I’m in a process whose exact nature is beyond my ability to describe. I’m loathe to attach a name to it because it seems larger than any name I attach to it.
It’s seeing vasanas go off that I’ve been totally unaware of. Some of them are maximally disconcerting. I’m completely at a standstill at the moment.
One is a vasana connected to my mother and I can only report it and hope I sound sensible.
I’ve always thought that I loved my mother unreservedly and that’s always been how I’ve presented myself. But I’m seeing at this moment that that isn’t the total picture. In fact I both loved and hated my mother.
I hated her for dying. I hated her for leaving me. I hated her for abandoning me. But I’ve never seen that clearly before.
The impact on me of hating her and loving her at the same time is that my relationships with some women are skewed.
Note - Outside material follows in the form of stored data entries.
(* ===== verification/Read.v ===== *)
(** * Assembling reads (internal/ds/read.go, fork.go, json.go)

    [readRange] turns a position, a tail and a byte limit into a response body
    and the next position. It maps the range to segments (a fork reads its
    inherited prefix from its source's records), scans each segment, and stops
    at the limit: inside a record for binary streams, between messages for JSON.

    The logical content of a stream is a function [L] from sequence numbers to
    payloads; [log_at] says the store holds it, along the fork chain. *)

From S2P Require Import Prelude.
From S2P Require Import Bytes.
From S2P Require Import Keys.
From S2P Require Import Meta.
From S2P Require Import Offset.
From S2P Require Import Storage.
From S2P Require Import Loads.

(** ** Segments *)

Record segment : Type := mkSegment { seg_id : Z; seg_startSeq : Z; seg_endSeq : Z }.

#[global] Instance segment_eq_decision : EqDecision segment.
Proof. solve_decision. Defined.

Section reads.
  Context {S : Type} `{Storage S}.
  Implicit Types (s : S).

(** [resolveSegments], with the recursive call through [resolveSegmentsByID]
    written out; [fuel] bounds the length of the fork chain. *)
Fixpoint resolveSegments (fuel : nat) s (id forkedFrom forkOffset startSeq endSeq : Z)
  : result (list segment) :=
  if decide (endSeq ≤ startSeq) then mret []
  else if decide (forkedFrom = 0) then
    mret [{| seg_id := id; seg_startSeq := startSeq; seg_endSeq := endSeq |}]
  else
    segs ← (if decide (startSeq < forkOffset) then
              let inhEnd := if decide (forkOffset < endSeq) then forkOffset else endSeq in
              match fuel with
              | O => Err outOfFuel
              | Datatypes.S n =>
                  mm ← loadMetaByID s forkedFrom;
                  match mm with
                  | None => mret []
                  | Some (meta, _) =>
                      resolveSegments n s forkedFrom (ForkedFrom meta) (ForkOffset meta)
                        startSeq inhEnd
                  end
              end
            else mret []);
    if decide (forkOffset < endSeq) then
      let ownStart := if decide (startSeq < forkOffset) then forkOffset else startSeq in
      mret (segs ++ [{| seg_id := id; seg_startSeq := ownStart; seg_endSeq := endSeq |}])
    else mret segs.

Definition resolveSegmentsByID (fuel : nat) s (id startSeq endSeq : Z)
  : result (list segment) :=
  mm ← loadMetaByID s id;
  match mm with
  | None => mret []
  | Some (meta, _) =>
      resolveSegments fuel s id (ForkedFrom meta) (ForkOffset meta) startSeq endSeq
  end.

(** Sources have smaller ids than their forks, so the id bounds the chain. *)
Definition chain_fuel (id : Z) : nat := Z.to_nat id.

(** ** Binary bodies *)

(** The inner loop of [readSegmentsBinary] over one segment's iterator. The
    result is the buffer, the next offset and whether a record was split. *)
Fixpoint binary_loop (start : Offset) (endSeq limit : Z) (items : list kv)
    (err : option error) (buf : bytes) (next : Offset) : result (bytes * Offset * bool) :=
  if decide (len buf < limit) then
    match items with
    | [] => match err with Some e => Err e | None => mret (buf, next, false) end
    | (k, v) :: rest =>
        ks ← go_slice k 9 17;
        let recSeq := be64Decode ks in
        if decide (endSeq ≤ recSeq) then mret (buf, next, false) else
        let payload := recordPayload v in
        let skip := if decide (recSeq = Seq start) then Byte start else 0 in
        let skip := if decide (len payload < skip) then len payload else skip in
        let avail := drop (Z.to_nat skip) payload in
        let room := limit - len buf in
        if decide (len avail ≤ room) then
          binary_loop start endSeq limit rest err (buf ++ avail)
            {| Seq := u64 (recSeq + 1); Byte := 0 |}
        else
          mret (buf ++ take (Z.to_nat room) avail,
                {| Seq := recSeq; Byte := skip + room |}, true)
    end
  else mret (buf, next, false).

Fixpoint binary_segments s (start : Offset) (limit : Z) (segs : list segment)
    (buf : bytes) (next : Offset) : result (bytes * Offset) :=
  match segs with
  | [] => mret (buf, next)
  | seg :: segs' =>
      it ← store_Scan s (recordKey (seg_id seg) (seg_startSeq seg)) (recordPrefixEnd (seg_id seg));
      '(buf, next, stop) ←
        binary_loop start (seg_endSeq seg) limit (it_items it) (it_err it) buf next;
      if decide (stop = true ∨ limit ≤ len buf) then mret (buf, next)
      else binary_segments s start limit segs' buf next
  end.

Definition readSegmentsBinary s (segs : list segment) (start : Offset) (tailSeq limit : Z)
  : result (bytes * Offset * bool) :=
  '(buf, next) ← binary_segments s start limit segs [] start;
  mret (buf, next, bool_decide (tailSeq ≤ Seq next)).

(** ** JSON bodies *)

(** [appendJSONArray]: the records joined by commas between brackets. *)
Fixpoint json_join (first : bool) (records : list bytes) : bytes :=
  match records with
  | [] => []
  | r :: rest => (if first then [] else [","%byte]) ++ r ++ json_join false rest
  end.
Definition appendJSONArray (dst : bytes) (records : list bytes) : bytes :=
  dst ++ ["["%byte] ++ json_join true records ++ ["]"%byte].
Definition wrapJSONArray (records : list bytes) : bytes := appendJSONArray [] records.

(** The inner loop of [readSegmentsJSON]; the state is the messages collected,
    their total size and the next sequence number. *)
Fixpoint json_loop (endSeq limit : Z) (items : list kv) (err : option error)
    (recs : list bytes) (total nextSeq : Z) : result (list bytes * Z * Z * bool) :=
  match items with
  | [] => match err with Some e => Err e | None => mret (recs, total, nextSeq, false) end
  | (k, v) :: rest =>
      ks ← go_slice k 9 17;
      let recSeq := be64Decode ks in
      if decide (endSeq ≤ recSeq) then mret (recs, total, nextSeq, false) else
      let payload := recordPayload v in
      if decide (recs ≠ [] ∧ limit < total + len payload)
      then mret (recs, total, nextSeq, true)
      else
        let recs := recs ++ [payload] in
        let nextSeq := u64 (recSeq + 1) in
        let total := total + len payload in
        if decide (limit ≤ total) then mret (recs, total, nextSeq, true)
        else json_loop endSeq limit rest err recs total nextSeq
  end.

Fixpoint json_segments s (limit : Z) (segs : list segment)
    (recs : list bytes) (total nextSeq : Z) (stop : bool) : result (list bytes * Z) :=
  match segs with
  | [] => mret (recs, nextSeq)
  | seg :: segs' =>
      if stop then mret (recs, nextSeq) else
      it ← store_Scan s (recordKey (seg_id seg) (seg_startSeq seg)) (recordPrefixEnd (seg_id seg));
      '(recs, total, nextSeq, stop) ←
        json_loop (seg_endSeq seg) limit (it_items it) (it_err it) recs total nextSeq;
      json_segments s limit segs' recs total nextSeq stop
  end.

Definition readSegmentsJSON s (segs : list segment) (start : Offset) (tailSeq limit : Z)
  : result (bytes * Offset * bool) :=
  '(recs, nextSeq) ← json_segments s limit segs [] 0 (Seq start) false;
  mret (wrapJSONArray recs, {| Seq := nextSeq; Byte := 0 |}, bool_decide (tailSeq ≤ nextSeq)).

(** ** [readRange] *)

Definition readRange s (streamID forkedFrom forkOffset : Z) (isJSON : bool)
    (start : Offset) (tailSeq limit : Z) : result (bytes * Offset * bool) :=
  if decide (tailSeq ≤ Seq start) then
    mret (if isJSON then ["["%byte; "]"%byte] else [], start, true)
  else
    segs ← resolveSegments (chain_fuel streamID) s streamID forkedFrom forkOffset
             (Seq start) tailSeq;
    if isJSON then readSegmentsJSON s segs start tailSeq limit
    else readSegmentsBinary s segs start tailSeq limit.

(** [recordAt]: one record, wherever in the fork chain it lives. *)
Definition recordAt s (id seq : Z) : result (option bytes) :=
  segs ← resolveSegmentsByID (chain_fuel id) s id seq (u64 (seq + 1));
  match last segs with
  | None => mret None
  | Some seg =>
      v ← store_Get s (recordKey (seg_id seg) seq);
      mret (recordPayload <$> v)
  end.

End reads.

(** ** The logical content of a stream *)

(** [log_at m id ff fo L T]: the records [0 .. T) of the stream [id], forked from
    [ff] at [fo] (0 when it is not a fork), are [L 0 .. L (T-1)]. *)
Inductive log_at (m : gmap bytes bytes) (L : Z → bytes) : Z → Z → Z → Z → Prop :=
| log_root id fo T :
    is_u64 id → is_u64 T → (∀ i, 0 ≤ i < T → stored_record m id i (L i)) →
    log_at m L id 0 fo T
| log_fork id ff fo T path sm :
    is_u64 id → is_u64 T → 0 ≤ fo → 0 < ff < id →
    m !! idMappingKey ff = Some path → stored_meta m path sm →
    log_at m L ff (ForkedFrom sm) (ForkOffset sm) (fo `min` T) →
    (∀ i, fo ≤ i < T → stored_record m id i (L i)) →
    log_at m L id ff fo T.

(** The segments [segs] hold exactly the records [a .. b). *)
Inductive segs_cover (m : gmap bytes bytes) (L : Z → bytes) : list segment → Z → Z → Prop :=
| cover_nil a : segs_cover m L [] a a
| cover_cons id a b c segs :
    is_u64 id → a < b → (∀ i, a ≤ i < b → stored_record m id i (L i)) →
    segs_cover m L segs b c →
    segs_cover m L ({| seg_id := id; seg_startSeq := a; seg_endSeq := b |} :: segs) a c.

(** The payloads [a .. b). *)
Definition payloads (L : Z → bytes) (a b : Z) : list bytes := L <$> seqZ a (b - a).

(** The bytes between an offset and the tail. *)
Definition content_from (L : Z → bytes) (o : Offset) (T : Z) : bytes :=
  if decide (Seq o < T)
  then drop (Z.to_nat (Byte o)) (L (Seq o)) ++ concat (payloads L (Seq o + 1) T)
  else [].

(** The strict order in which a reader advances. *)
Definition offset_lt (a b : Offset) : Prop :=
  Seq a < Seq b ∨ (Seq a = Seq b ∧ Byte a < Byte b).

(** ** Lemmas: the logical content *)

Lemma log_at_mono m L id ff fo T T' :
  log_at m L id ff fo T → 0 ≤ T' ≤ T → log_at m L id ff fo T'.
Proof.
  intros Hl. revert T'.
  induction Hl as [id fo T ? ? Hr|id ff fo T path sm ? ? ? ? Hp Hm Hl IH Hr]; intros T' HT.
  - apply log_root; [done|unfold is_u64 in *; lia|]. intros. apply Hr. lia.
  - apply (log_fork _ _ _ _ _ _ path sm); try done; [unfold is_u64 in *; lia| |].
    + apply IH. lia.
    + intros. apply Hr. lia.
Qed.

Lemma segs_cover_app m L l1 l2 a b c :
  segs_cover m L l1 a b → segs_cover m L l2 b c → segs_cover m L (l1 ++ l2) a c.
Proof. induction 1; intros; simpl; [done|]. constructor; auto. Qed.

Lemma segs_cover_one m L id a b :
  is_u64 id → a < b → (∀ i, a ≤ i < b → stored_record m id i (L i)) →
  segs_cover m L [{| seg_id := id; seg_startSeq := a; seg_endSeq := b |}] a b.
Proof. intros. constructor; [done..|constructor]. Qed.

Lemma segs_cover_le m L segs a b : segs_cover m L segs a b → a ≤ b.
Proof. induction 1; lia. Qed.

Lemma content_from_done L o T : T ≤ Seq o → content_from L o T = [].
Proof. intros. unfold content_from. by rewrite decide_False by lia. Qed.

Lemma payloads_nil L a b : b ≤ a → payloads L a b = [].
Proof. intros. unfold payloads. by rewrite seqZ_nil by lia. Qed.

Lemma payloads_cons L a b : a < b → payloads L a b = L a :: payloads L (a + 1) b.
Proof.
  intros. unfold payloads. rewrite seqZ_cons by lia. simpl. do 3 f_equal; lia.
Qed.

Lemma payloads_app L a b c :
  a ≤ b ≤ c → payloads L a c = payloads L a b ++ payloads L b c.
Proof.
  intros. unfold payloads.
  replace (c - a) with ((b - a) + (c - b)) by lia.
  rewrite seqZ_app by lia. rewrite fmap_app. do 3 f_equal; lia.
Qed.

Lemma payloads_snoc L a b : a ≤ b → payloads L a (b + 1) = payloads L a b ++ [L b].
Proof.
  intros. rewrite (payloads_app L a b) by lia. f_equal.
  by rewrite payloads_cons, payloads_nil by lia.
Qed.

(** Reading one record off the front. *)
Lemma content_from_step L a B T :
  a < T → content_from L {| Seq := a; Byte := B |} T =
    drop (Z.to_nat B) (L a) ++ content_from L {| Seq := a + 1; Byte := 0 |} T.
Proof.
  intros. unfold content_from. simpl. rewrite decide_True by done. f_equal.
  case_decide; [by rewrite (payloads_cons L (a + 1))|by rewrite payloads_nil by lia].
Qed.

Lemma content_from_payloads L a T :
  content_from L {| Seq := a; Byte := 0 |} T = concat (payloads L a T).
Proof.
  unfold content_from. simpl. case_decide; [by rewrite (payloads_cons L a)|].
  by rewrite payloads_nil by lia.
Qed.

#[global] Instance offset_lt_trans : Transitive offset_lt.
Proof. intros [] [] []. unfold offset_lt. simpl. lia. Qed.

#[global] Instance offset_lt_irrefl : Irreflexive offset_lt.
Proof. intros []. unfold offset_lt, complement. simpl. lia. Qed.

(** ** Lemmas: segment resolution *)

Section read_lemmas.
  Context {S : Type} `{StorageLaws S}.
  Implicit Types (s : S).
My wife describes it as me approaching and then as quickly backing away.
I know what she’s describing but I’ve never been able to make out exactly what happens. It happens almost too quickly for me to see it. I’ve never been able to unpack it. And it has never released its secret to me.
And now I see that, as my love for a person rises, so does this hidden component of hate as well. The two come invisibly linked together with me.
It makes me crazy at times. It makes my behavior unpredictable. And it all goes on at a level below awareness. It exists for me at the level of a deep, dark secret.
I force my experience of it underground the minute I sense even the slightest awareness of it. It’s like a rejected attitude within me and brings in its train embarrassment and humiliation. It’s exceedingly troublesome.
As this vasana enters my awareness, I feel the same craziness arise within me. I recognize this vasana as like kryptonite to me, my Waterloo, an Achilles heel. In the face of it I want to run and hide.
And simply becoming aware of it does not mean I’ve mastered it. Not by any means.
I see this vasana as lying at the basis of a shame-based identity for me. I’m ashamed that I could feel any emotion such as hate in regard to my much beloved mother. The mere suggestion that I might feel hate for her would strike me as preposterous in my everyday life.
All of this is arising and calling out to be experienced through to completion. Immediately behind it is another vasana, which sees me become a loner.
One vasana after another seems to want to come up. I feel like a minefield with one going off after another.
The sensation is like being squeezed through a three-inch pipe and everything that could go off in me is. I continue resting as these roman candles go off, feeling exhausted before and feeling a need for replenishment, comforting and reassurance after.